You could call it the most conveniently timed launch of the year.

With a whole host of shuttered theme parks, stationary cruise liners and delayed cinema tentpoles, Disney’s stock price is down 43% thanks to COVID-19. But the silver lining? The German and European launch of Disney+, their big bet in the streaming wars, comes at a time when everyone is staying at home and is ready to binge-watch their favourite shows. In fact, the increase in streaming use in Europe during the COVID-19 crisis has led to the bandwidth for both Netflix and Disney+ being reduced, and the launch of Disney+ in France even being delayed! 

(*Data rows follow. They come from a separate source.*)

(* ===== verification/Either.v ===== *)
(** * The tagged union [either] (cpp-utils/either.h)

    The results of loading a configuration are [either] objects: a union of
    two members and a side that says which of them is alive. The model keeps
    track of the lifetimes: a member is [Some] from its construction to its
    destruction, and to use or destroy a member that is not alive, or to
    construct one where one is alive, is [UndefinedBehaviour]. Objects live
    at addresses, so that assigning an object to itself can be seen. The
    copy and move constructors and the equality of the members are
    parameters. *)
From S2P Require Import Prelude.
From Stdlib Require Import Lia ZArith.

Module Either.
Inductive Side := left_side | right_side.
#[export] Instance Side_eq_dec : EqDecision Side.
Proof. solve_decision. Defined.

Section either.
Context {Left Right : Type}.
(** A copy may throw; a move leaves something behind in the source. *)
Context (copyLeft : Left → result Left) (copyRight : Right → result Right).
Context (moveLeft : Left → result Left * Left) (moveRight : Right → result Right * Right).
Context (eqLeft : Left → Left → bool) (eqRight : Right → Right → bool).

Record either := mk { _left : option Left; _right : option Right; _side : Side }.

Abbreviation H := (gmap nat either).

Definition object (a : nat) : M H either :=
  h ← get_state ; match h !! a with Some e => mret e | None => mthrow UndefinedBehaviour end.
Definition put (a : nat) (e : either) : M H unit := modify <[a := e]>.
(** Using a member of the union. *)
Definition member_left (a : nat) : M H Left :=
  e ← object a ; match _left e with Some x => mret x | None => mthrow UndefinedBehaviour end.
Definition member_right (a : nat) : M H Right :=
  e ← object a ; match _right e with Some y => mret y | None => mthrow UndefinedBehaviour end.

Definition _construct_left (a : nat) (r : result Left) : M H unit :=
  e ← object a ;
  match _left e, _right e with
  | None, None => x ← lift r ; put a (mk (Some x) None (_side e))
  | _, _ => mthrow UndefinedBehaviour
  end.
Definition _construct_right (a : nat) (r : result Right) : M H unit :=
  e ← object a ;
  match _left e, _right e with
  | None, None => y ← lift r ; put a (mk None (Some y) (_side e))
  | _, _ => mthrow UndefinedBehaviour
  end.
Definition _destruct (a : nat) : M H unit :=
  e ← object a ;
  match _side e, _left e, _right e with
  | left_side, Some _, r => put a (mk None r left_side)
  | right_side, l, Some _ => put a (mk l None right_side)
  | _, _, _ => mthrow UndefinedBehaviour
  end.
(** The source of a move after it. *)
Definition move_left (b : nat) : M H (result Left) :=
  x ← member_left b ; e ← object b ;
  let '(r, x') := moveLeft x in put b (mk (Some x') (_right e) (_side e)) ;; mret r.
Definition move_right (b : nat) : M H (result Right) :=
  y ← member_right b ; e ← object b ;
  let '(r, y') := moveRight y in put b (mk (_left e) (Some y') (_side e)) ;; mret r.

(** [explicit either(Side side)]: no member is alive. *)
Definition either_side (a : nat) (side : Side) : M H unit :=
  h ← get_state ;
  match h !! a with None => put a (mk None None side) | Some _ => mthrow UndefinedBehaviour end.
(** A constructor whose body throws: there is no object, and its destructor
    does not run. *)
Definition constructor (a : nat) (side : Side) (body : M H unit) : M H unit := λ h,
  match (either_side a side ;; body) h with
  | (Ok _, h') => (Ok tt, h')
  | (Throw e, h') => (Throw e, delete a h')
  end.
Definition either_left (a : nat) (r : result Left) : M H unit := constructor a left_side (_construct_left a r).
Definition either_right (a : nat) (r : result Right) : M H unit := constructor a right_side (_construct_right a r).
Definition copy_members (a b : nat) : M H unit :=
  e ← object a ;
  match _side e with
  | left_side => x ← member_left b ; _construct_left a (copyLeft x)
  | right_side => y ← member_right b ; _construct_right a (copyRight y)
  end.
Definition move_members (a b : nat) : M H unit :=
  e ← object a ;
  match _side e with
  | left_side => r ← move_left b ; _construct_left a r
  | right_side => r ← move_right b ; _construct_right a r
  end.
Definition either_copy (a b : nat) : M H unit := rhs ← object b ; constructor a (_side rhs) (copy_members a b).
Definition either_move (a b : nat) : M H unit := rhs ← object b ; constructor a (_side rhs) (move_members a b).
Definition destructor (a : nat) : M H unit := _destruct a ;; modify (delete a).
Definition set_side (a : nat) (side : Side) : M H unit := e ← object a ; put a (mk (_left e) (_right e) side).
Definition assign_copy (a b : nat) : M H unit :=
  if decide (a = b) then mret tt
  else _destruct a ;; rhs ← object b ; set_side a (_side rhs) ;; copy_members a b.
Definition assign_move (a b : nat) : M H unit :=
  if decide (a = b) then mret tt
  else _destruct a ;; rhs ← object b ; set_side a (_side rhs) ;; move_members a b.

Definition is_left (a : nat) : M H bool := e ← object a ; mret (bool_decide (_side e = left_side)).
Definition is_right (a : nat) : M H bool := e ← object a ; mret (bool_decide (_side e = right_side)).
Definition left (a : nat) : M H Left :=
  l ← is_left a ;
  if negb l then mthrow (LogicError "Tried to get left side of an either which is right.") else member_left a.
Definition right (a : nat) : M H Right :=
  r ← is_right a ;
  if negb r then mthrow (LogicError "Tried to get right side of an either which is left.") else member_right a.
Definition left_opt (a : nat) : M H (option Left) :=
  l ← is_left a ; if (l : bool) then x ← member_left a ; mret (Some x) else mret None.
Definition right_opt (a : nat) : M H (option Right) :=
  r ← is_right a ; if (r : bool) then y ← member_right a ; mret (Some y) else mret None.
(** The variants for temporaries move the content out. *)
Definition left_opt_move (a : nat) : M H (option Left) :=
  l ← is_left a ; if (l : bool) then r ← move_left a ; x ← lift r ; mret (Some x) else mret None.
Definition right_opt_move (a : nat) : M H (option Right) :=
  r ← is_right a ; if (r : bool) then r ← move_right a ; y ← lift r ; mret (Some y) else mret None.
Definition equal (a b : nat) : M H bool :=
  la ← is_left a ; lb ← is_left b ;
  if negb (Bool.eqb la lb) then mret false
  else if (la : bool) then x ← left a ; y ← left b ; mret (eqLeft x y)
  else x ← right a ; y ← right b ; mret (eqRight x y).
Definition not_equal (a b : nat) : M H bool := e ← equal a b ; mret (negb e).

(** [make_left] and [make_right]: here the object exists when its member is
    constructed, so when that throws the destructor of the object runs. The
    result is built in place. *)
Definition unwinding (a : nat) (m : M H unit) : M H unit := λ h,
  match m h with
  | (Ok _, h') => (Ok tt, h')
  | (Throw e, h') => match destructor a h' with (Ok _, h'') => (Throw e, h'') | (Throw e', h'') => (Throw e', h'') end
  end.
Definition make_left (a : nat) (r : result Left) : M H unit := either_side a left_side ;; unwinding a (_construct_left a r).
Definition make_right (a : nat) (r : result Right) : M H unit := either_side a right_side ;; unwinding a (_construct_right a r).

(** ** The objects as values of a sum type *)
Abbreviation value := (Left + Right)%type.
Definition inj (v : value) : either :=
  match v with inl x => mk (Some x) None left_side | inr y => mk None (Some y) right_side end.
Definition copy (v : value) : result value :=
  match v with inl x => x' ← copyLeft x ; mret (inl x') | inr y => y' ← copyRight y ; mret (inr y') end.
(** The moved value, and what is left in the source. *)
Definition move (v : value) : result value * value :=
  match v with
  | inl x => let '(r, x') := moveLeft x in (x1 ← r ; mret (inl x1), inl x')
  | inr y => let '(r, y') := moveRight y in (y1 ← r ; mret (inr y1), inr y')
  end.
Definition eqb (v w : value) : bool :=
  match v, w with inl x, inl y => eqLeft x y | inr x, inr y => eqRight x y | _, _ => false end.

Inductive op :=
| MakeLeft (a : nat) (r : result Left) | MakeRight (a : nat) (r : result Right)
| NewLeft (a : nat) (r : result Left) | NewRight (a : nat) (r : result Right)
| NewCopy (a b : nat) | NewMove (a b : nat) | Destroy (a : nat)
| AssignCopy (a b : nat) | AssignMove (a b : nat)
| GetLeft (a : nat) | GetRight (a : nat) | LeftOpt (a : nat) | RightOpt (a : nat)
| TakeLeft (a : nat) | TakeRight (a : nat) | Equal (a b : nat).
Inductive output := Done | VLeft (x : Left) | VRight (y : Right) | VOptLeft (x : option Left) | VOptRight (y : option Right) | VBool (b : bool).

Definition run_op (o : op) : M H output :=
  match o with
  | MakeLeft a r => make_left a r ;; mret Done
  | MakeRight a r => make_right a r ;; mret Done
  | NewLeft a r => either_left a r ;; mret Done
  | NewRight a r => either_right a r ;; mret Done
  | NewCopy a b => either_copy a b ;; mret Done
  | NewMove a b => either_move a b ;; mret Done
  | Destroy a => destructor a ;; mret Done
  | AssignCopy a b => assign_copy a b ;; mret Done
  | AssignMove a b => assign_move a b ;; mret Done
  | GetLeft a => x ← left a ; mret (VLeft x)
  | GetRight a => y ← right a ; mret (VRight y)
  | LeftOpt a => x ← left_opt a ; mret (VOptLeft x)
  | RightOpt a => y ← right_opt a ; mret (VOptRight y)
  | TakeLeft a => x ← left_opt_move a ; mret (VOptLeft x)
  | TakeRight a => y ← right_opt_move a ; mret (VOptRight y)
  | Equal a b => e ← equal a b ; mret (VBool e)
  end.

(** The same operations on values. *)
Definition create (a : nat) (r : result value) (A : gmap nat value) : result output * gmap nat value :=
  match r with Ok v => (Ok Done, <[a := v]> A) | Throw e => (Throw e, A) end.
Definition spec_op (o : op) (A : gmap nat value) : result output * gmap nat value :=
  match o with
  | MakeLeft a r | NewLeft a r => create a (x ← r ; mret (inl x)) A
  | MakeRight a r | NewRight a r => create a (y ← r ; mret (inr y)) A
  | NewCopy a b => match A !! b with Some v => create a (copy v) A | None => (Throw UndefinedBehaviour, A) end
  | NewMove a b => match A !! b with Some v => create a (move v).1 (<[b := (move v).2]> A) | None => (Throw UndefinedBehaviour, A) end
  | Destroy a => (Ok Done, delete a A)
  | AssignCopy a b =>
      if decide (a = b) then (Ok Done, A)
      else match A !! b with Some v => create a (copy v) A | None => (Throw UndefinedBehaviour, A) end
  | AssignMove a b =>
      if decide (a = b) then (Ok Done, A)
      else match A !! b with Some v => create a (move v).1 (<[b := (move v).2]> A) | None => (Throw UndefinedBehaviour, A) end
  | GetLeft a => (match A !! a with
                  | Some (inl x) => Ok (VLeft x)
                  | _ => Throw (LogicError "Tried to get left side of an either which is right.") end, A)
  | GetRight a => (match A !! a with
                   | Some (inr y) => Ok (VRight y)
                   | _ => Throw (LogicError "Tried to get right side of an either which is left.") end, A)
  | LeftOpt a => (Ok (VOptLeft (match A !! a with Some (inl x) => Some x | _ => None end)), A)
  | RightOpt a => (Ok (VOptRight (match A !! a with Some (inr y) => Some y | _ => None end)), A)
  | TakeLeft a => match A !! a with
                  | Some (inl x) => (x1 ← (moveLeft x).1 ; mret (VOptLeft (Some x1)), <[a := inl (moveLeft x).2]> A)
                  | _ => (Ok (VOptLeft None), A) end
  | TakeRight a => match A !! a with
                   | Some (inr y) => (y1 ← (moveRight y).1 ; mret (VOptRight (Some y1)), <[a := inr (moveRight y).2]> A)
                   | _ => (Ok (VOptRight None), A) end
  | Equal a b => (Ok (VBool (match A !! a, A !! b with Some v, Some w => eqb v w | _, _ => false end)), A)
  end.

Definition returns {B} (r : result B) : bool := match r with Ok _ => true | Throw _ => false end.
(** What a client may do: construct where there is nothing, use what exists.
    A constructor of a member may throw in a constructor of [either], not in
    [make_left], [make_right] or an assignment. *)
Definition allowed (A : gmap nat value) (o : op) : bool :=
  match o with
  | MakeLeft a r => bool_decide (A !! a = None) && returns r
  | MakeRight a r => bool_decide (A !! a = None) && returns r
  | NewLeft a _ | NewRight a _ => bool_decide (A !! a = None)
  | NewCopy a b | NewMove a b => bool_decide (A !! a = None) && bool_decide (is_Some (A !! b))
  | AssignCopy a b => bool_decide (is_Some (A !! a)) && match A !! b with Some v => bool_decide (a = b) || returns (copy v) | None => false end
  | AssignMove a b => bool_decide (is_Some (A !! a)) && match A !! b with Some v => bool_decide (a = b) || returns (move v).1 | None => false end
  | Destroy a | GetLeft a | GetRight a | LeftOpt a | RightOpt a | TakeLeft a | TakeRight a => bool_decide (is_Some (A !! a))
  | Equal a b => bool_decide (is_Some (A !! a)) && bool_decide (is_Some (A !! b))
  end.

(** ** What the parts do *)
Definition side_of (v : value) : Side := match v with inl _ => left_side | inr _ => right_side end.
Definition empty_of (v : value) : either := mk None None (side_of v).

But here’s the caveat for advertisers: Disney+ doesn’t have ads. Zada. That’s despite their very own Hulu having some great success with ad sales. Seventy percent of Hulu’s subscribers – that’s 58 million viewers – are subscribed to the ad-supported tier. For their latest launch, with a low price at € 6.99 and no ads, Disney+ offers a hella lotta bang for its buck – and is set to be a success story without advertisers. Futuresource expects total European service subscriptions to exceed 10 million this year, bringing global Disney+ subscriptions to over 40 million. That’s not to mention ad-free Netflix’s end of 2019 total of 47.37 million happy subscribed EU streamers. Streaming fatigue? Not yet! 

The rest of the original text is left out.